First Posted: 02/ 6/2012 6:18 pm Updated: 02/ 6/2012 6:38 pm

Kansas lawmakers have been given six days to consider one of the most sweeping state anti-abortion bills to be introduced.

A Kansas House committee is scheduled to take up a bill Wednesday that would exempt doctors from malpractice suits if they withheld medical information to prevent an abortion. The measure would also take away tax credits for abortion providers, remove tax deductions for the purchase of abortion-related insurance coverage and require women to hear the fetal heartbeat. The bill includes several provisions, which passed in other states and now face federal lawsuits. The bill would also require women be told about potential breast cancer risks from abortions, even though medical experts discount such a connection.

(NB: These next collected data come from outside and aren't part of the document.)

(** * The fine-tuning loop of finetuning_scripts/finetune_tabpfn_main.py

    A shallow embedding of [fine_tune_tabpfn], [_fine_tune_step],
    [_setup_tuning] and [_tore_down_tuning].  Python floats are IEEE
    binary64 values ([spec_float] with the operations of
    [Floats.SpecFloat]), Python ints are [Z], [FineTuneStepResults]
    objects live in a store and the ledger [step_results_over_time] is a
    list of references into it.  Calls that leave the file (the model,
    the optimizer and scaler, validation, the clock, the data loader)
    are answered by a [World] of observations indexed by the step. *)

From Stdlib Require Import ZArith List Bool String Lia.
From Stdlib Require Import Floats.SpecFloat.
From stdpp Require Import base option list.

Open Scope Z_scope.

(** ** Python floats *)

Module PyFloat.

Definition float : Type := spec_float.

Definition prec : Z := 53.
Definition emax : Z := 1024.

Definition sub : float -> float -> float := SFsub prec emax.
Definition mul : float -> float -> float := SFmul prec emax.
Definition ltb : float -> float -> bool := SFltb.
Definition leb : float -> float -> bool := SFleb.

(** [a > b] is [b < a]; with a NaN on either side it is [False]. *)
Definition gtb (a b : float) : bool := SFltb b a.

Definition zero : float := S754_zero false.

Definition is_zero (f : float) : bool :=
  match f with S754_zero _ => true | _ => false end.

(** The literal [1.1]: 0x3FF199999999999A. *)
Definition c1_1 : float := S754_finite false 4953959590107546 (-52).


(** [float(z)] as the interpreter converts an int operand of a mixed
    operation: rounded to nearest even, [None] (OverflowError) when the
    int is too large for a double. *)
Definition of_int (z : Z) : option float :=
  match binary_normalize prec emax z 0 false with
  | S754_infinity _ => None
  | f => Some f
  end.

(** [tensor.item()]: the value of a 0-dim float tensor as a Python
    float.  Every torch float type embeds in binary64, so the
    conversion only renormalises the representation. *)
Definition item (x : spec_float) : float :=
  match x with
  | S754_finite s m e => binary_normalize prec emax (cond_Zopp s (Zpos m)) e false
  | _ => x
  end.

End PyFloat.

Abbreviation float := PyFloat.float.

(** A field that holds an int on some paths and a float on others
    ([time_left], [grad_norm_before_clip], [device_utilization]). *)
Inductive pynum : Type :=
| PyInt (z : Z)
| PyFlt (f : float).

(** ** Exceptions and outcomes *)

Inductive exn : Type :=
| ValueError (msg : string)
| ZeroDivisionError
| OverflowError
| IndexError
| TypeError.

Inductive outcome (A : Type) : Type :=
| Return (a : A)
| Raise (e : exn).
Arguments Return {A} a.
Arguments Raise {A} e.

(** [a % b] and [a // b] on ints: floor division, the remainder has the
    sign of the divisor, and a zero divisor raises. *)
Definition py_mod (a b : Z) : outcome Z :=
  if b =? 0 then Raise ZeroDivisionError else Return (a mod b).

Definition py_floordiv (a b : Z) : outcome Z :=
  if b =? 0 then Raise ZeroDivisionError else Return (a / b).

(** [x / n] with a float [x] and an int [n]. *)
Definition py_truediv_int (x : float) (n : Z) : outcome float :=
  match PyFloat.of_int n with
  | None => Raise OverflowError
  | Some d =>
      if PyFloat.is_zero d then Raise ZeroDivisionError
      else Return (SFdiv PyFloat.prec PyFloat.emax x d)
  end.

(** [x * n] with a float [x] and an int [n]. *)
Definition py_mul_int (x : float) (n : Z) : outcome float :=
  match PyFloat.of_int n with
  | None => Raise OverflowError
  | Some d => Return (PyFloat.mul x d)
  end.

(** [n - x] with an int [n] and a float [x]. *)
Definition py_int_sub (n : Z) (x : float) : outcome float :=
  match PyFloat.of_int n with
  | None => Raise OverflowError
  | Some d => Return (PyFloat.sub d x)
  end.

(** ** Step records: [data_classes.FineTuneStepResults]

    The dataclass itself is not part of this file.  Its fields are the
    keywords of the two constructor calls and of [register_meta_state];
    the six fields that [_fine_tune_step] leaves out are unset ([None])
    until [register_meta_state] fills them. *)

Module StepResults.

Record t : Type := mk {
  training_loss : float;
  device_utilization : pynum;
  step_with_update : bool;
  optimizer_step_skipped : bool;
  grad_norm_before_clip : pynum;
  step_index : option Z;
  validation_loss : option float;
  best_validation_loss : option float;
  best_validation_score : option float;
  patience_left : option Z;
  time_left : option pynum
}.

(** [self.<meta> = <value>] for the six keywords, [return self]. *)
Definition register_meta_state (step_index : Z) (validation_loss : option float)
    (best_validation_loss best_validation_score : float)
    (patience_left : Z) (time_left : pynum) (r : t) : t :=
  mk (training_loss r) (device_utilization r) (step_with_update r)
     (optimizer_step_skipped r) (grad_norm_before_clip r)
     (Some step_index) validation_loss (Some best_validation_loss)
     (Some best_validation_score) (Some patience_left) (Some time_left).

(** [self.training_loss = v] *)
Definition set_training_loss (v : float) (r : t) : t :=
  mk v (device_utilization r) (step_with_update r)
     (optimizer_step_skipped r) (grad_norm_before_clip r)
     (step_index r) (validation_loss r) (best_validation_loss r)
     (best_validation_score r) (patience_left r) (time_left r).

End StepResults.
(** C8: the script terminates on every argument vector.  [run] is a total
    function; with an address it ends with status 0 after exactly one lookup
    and one written line, and with no address it ends with status 1 after
    nothing at all. *)
Theorem C8_terminates (argv : list string) :
  exists p : process,
    run argv = p /\
    ((exit_status p = 0%Z /\
      exists addr line : string,
        argv !! 1%nat = Some addr /\
        events p = [Py.EvGet addr; Py.EvWrite (line +:+ newline)] /\
        stdout p = line +:+ newline /\
        has_newline line = false /\
        count_newlines (stdout p) = 1%nat)
     \/
     (exit_status p = 1%Z /\ argv !! 1%nat = None /\
      events p = [] /\ stdout p = "")).
Proof.
  eexists. split; [reflexivity |].
  destruct argv as [| script [| addr rest]].
  - right. rewrite run_without_address by (simpl; lia). auto.
  - right. rewrite run_without_address by (simpl; lia). auto.
  - left. rewrite run_with_address.
    split; [reflexivity |].
    exists addr, ("/" +:+ default "rack-default" (rack !! addr)).
    destruct (rack_path_cases addr) as [-> | [-> | ->]];
      repeat split; reflexivity.
Qed.

(** C9: the table holds exactly 8 entries, every value is "rack-1" or
    "rack-2", and so for every address the printed line is one of
    "/rack-1", "/rack-2" and "/rack-default". *)
Theorem C9_three_results (script addr : string) :
  size rack = 8%nat /\
  map_Forall (fun _ v => v = "rack-1" \/ v = "rack-2") rack /\
  (stdout (run [script; addr]) = "/rack-1" +:+ newline \/
   stdout (run [script; addr]) = "/rack-2" +:+ newline \/
   stdout (run [script; addr]) = "/rack-default" +:+ newline).
Proof.
  split; [exact rack_size |]. split; [exact rack_values |].
  rewrite run_with_address. simpl stdout.
  destruct (rack_path_cases addr) as [-> | [-> | ->]]; auto.
Qed.

(** C10: arguments after the first are ignored: with one or more extra
    arguments the process is the one of the first argument alone. *)
Theorem C10_extra_arguments_ignored (script addr extra : string) (rest : list string) :
  run (script :: addr :: extra :: rest) = run [script; addr].
Proof.
  rewrite !run_with_address. reflexivity.
Qed.

(** ** Further properties of the script *)

(** X1: the guard of line 16.  Executed under any module name other than
    "__main__" (the module is imported, not run), the body only binds
    [rack]: nothing is written, nothing is looked up, no exception is raised,
    whatever [sys.argv] holds, even with no argument at all. *)
Theorem X1_import_guard (name : string) (argv : list string) (st : Py.state) :
  name <> "__main__" ->
  module_body name argv st =
    (Py.Ret tt,
     Py.mkState (<["rack" := rack]> (Py.globals st)) (Py.sys_stdout st) (Py.trace st)).
Proof.
  intros Hname. unfold module_body.
  rewrite decide_False by exact Hname.
  reflexivity.
Qed.

Lemma X1_import_guard_witness :
  "rack" <> "__main__" /\
  module_body "rack" ["client.py"] initial_state =
    (Py.Ret tt,
     Py.mkState (<["rack" := rack]> (Py.globals initial_state))
       (Py.sys_stdout initial_state) (Py.trace initial_state)).
Proof.
  split; [discriminate |].
  apply (X1_import_guard "rack" ["client.py"] initial_state). discriminate.
Defined.

(** X2: the exit status tells whether an address was supplied.  For every
    argument vector the status is 0 exactly when [sys.argv] has an element
    at index 1, otherwise it is 1; standard output is empty exactly in the
    failing case; and the only exception that can escape is IndexError,
    never NameError, since [rack] is bound before line 17 reads it. *)
Theorem X2_status_tells_address (argv : list string) :
  (exit_status (run argv) = 0%Z <-> (2 <= length argv)%nat) /\
  (exit_status (run argv) = 1%Z <-> (length argv <= 1)%nat) /\
  (stdout (run argv) = "" <-> exit_status (run argv) = 1%Z) /\
  (uncaught (run argv) = None <-> exit_status (run argv) = 0%Z) /\
  uncaught (run argv) <> Some Py.NameError.
Proof.
  destruct argv as [| script [| addr rest]].
  - rewrite run_without_address by (simpl; lia). simpl.
    repeat split; intros; try lia; try discriminate; try reflexivity.
  - rewrite run_without_address by (simpl; lia). simpl.
    repeat split; intros; try lia; try discriminate; try reflexivity.
  - rewrite run_with_address.
    cbn [exit_status stdout uncaught length].
    repeat split; intros; try lia; try discriminate; try reflexivity.
Qed.

(** X3: the default line marks the unknown addresses, and only them: no
    value of the table is "rack-default", so the script prints
    "/rack-default" exactly when the address is not a key of the table. *)
Theorem X3_default_iff_unknown (script addr : string) :
  stdout (run [script; addr]) = "/rack-default" +:+ newline <-> rack !! addr = None.
Proof.
  rewrite run_with_address. cbn [stdout].
  destruct (rack !! addr) as [v |] eqn:Hv.
  - destruct (rack_value_cases addr v Hv) as [-> | ->];
      split; intros H; discriminate H.
  - split; reflexivity.
Qed.

(** X4: which addresses resolve to which rack.  The script prints
    "/rack-1" exactly for the four addresses the source lists under
    "rack-1", and "/rack-2" exactly for the four it lists under "rack-2";
    the comparison is on the whole byte string. *)
Theorem X4_rack_preimages (script addr : string) :
  (stdout (run [script; addr]) = "/rack-1" +:+ newline <->
   addr ∈ ["compute-13-10.local"; "compute-13-12.local";
           "192.168.32.92"; "192.168.32.94"]) /\
  (stdout (run [script; addr]) = "/rack-2" +:+ newline <->
   addr ∈ ["compute-13-14.local"; "compute-13-16.local";
           "192.168.32.96"; "192.168.32.98"]).
Proof.
  rewrite run_with_address. cbn [stdout].
  rewrite !elem_of_cons, !elem_of_nil.
  destruct (rack !! addr) as [v |] eqn:Hv.
  - apply rack_lookup_items in Hv. unfold rack_items in Hv.
    rewrite !elem_of_cons, elem_of_nil in Hv.
    repeat (destruct Hv as [Hv | Hv];
            [injection Hv as -> ->;
             split; (split; [intros H; first [discriminate H | auto 8]
                            | intros H; first [reflexivity
                                              | repeat (destruct H as [H | H];
                                                        [discriminate H |]);
                                                destruct H]]) |]).
    destruct Hv.
  - split; (split; [intros H; discriminate H |]).
    + intros H. repeat (destruct H as [H | H]; [subst addr; discriminate Hv |]).
      destruct H.
    + intros H. repeat (destruct H as [H | H]; [subst addr; discriminate Hv |]).
      destruct H.
Qed.

(** Length of a concatenation of byte strings. *)
Lemma string_length_append (s t : string) :
  String.length (s +:+ t) = (String.length s + String.length t)%nat.
Proof.
  induction s as [| c s IH]; simpl; [reflexivity |]. by rewrite IH.
Qed.
(** The condition of the comprehension that builds [extra_xmls]. *)
Definition is_extra_xml (name : str) : bool :=
  startswith name DOCX_WORD_DIR
  && (startswith name (lit "word/header")
      || startswith name (lit "word/footer")
      || (str_eqb name (lit "word/footnotes.xml")
          || str_eqb name (lit "word/endnotes.xml")))
  && endswith name (lit ".xml").

(** One turn of the loop over the supplementary parts. *)
Definition add_part `{XMLParser} (docx : DocxFile) (paragraphs : list str)
           (inner : str) : result (list str) :=
  extra <- _read_xml_from_docx docx inner ;;
  match extra with
  | None => Ok paragraphs
  | Some extra => Ok (paragraphs ++ _extract_paragraphs_from_xml extra)
  end.

Definition extract_docx_text `{XMLParser} (docx : DocxFile)
  : result (option DocxText) :=
  main <- _read_xml_from_docx docx DOCX_MAIN_DOCUMENT ;;
  match main with
  | None => Ok None
  | Some main =>
      let paragraphs := _extract_paragraphs_from_xml main in
      zf <- open_zip docx ;;
      let extra_xmls := filter is_extra_xml (namelist zf) in
      paragraphs <-
        for_each (add_part docx) (sorted (fun n => n) extra_xmls)
                 paragraphs ;;
      Ok (Some (mkDocxText paragraphs))
  end.

(** ** Directories *)

(** What a directory holds under a name: a sub-directory or a regular
    file with its content. *)
Inductive Node (A : Type) : Type :=
| SubDir
| RegularFile (content : A).
Arguments SubDir {A}.
Arguments RegularFile {A} content.

Definition Directory (A : Type) := list (str * Node A).

Definition is_file {A} (p : str * Node A) : bool :=
  match snd p with
  | RegularFile _ => true
  | SubDir => false
  end.

Definition DOT : char := 46.

(** [name.rfind(".")] *)
Fixpoint rfind_dot (name : str) : option nat :=
  match name with
  | [] => None
  | c :: r =>
      match rfind_dot r with
      | Some i => Some (S i)
      | None => if c =? DOT then Some 0%nat else None
      end
  end.

(** [PurePath.suffix]: from the last dot on, unless that dot is the first
    or the last character of the name. *)
Definition suffix (name : str) : str :=
  match rfind_dot name with
  | Some i =>
      if (0 <? i)%nat && (i <? List.length name - 1)%nat then skipn i name
      else []
  | None => []
  end.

"This is the largest and most sweeping overhaul we've seen to date," said Sarah Gillooly, public affairs manager for Planned Parenthood of Kansas, a women's health care provider that provides abortion services in some clinics.

Among the most contested provisions of the bill is the section that would exempt a doctor from a medical malpractice suit if a woman claims the physician withheld information about potential birth defects to prevent her from having an abortion. In addition, a woman would not be able to sue if she suffers health damage from a pregnancy as a result of information withheld from her to prevent an abortion. A wrongful death suit could still be filed, however, if the mother died.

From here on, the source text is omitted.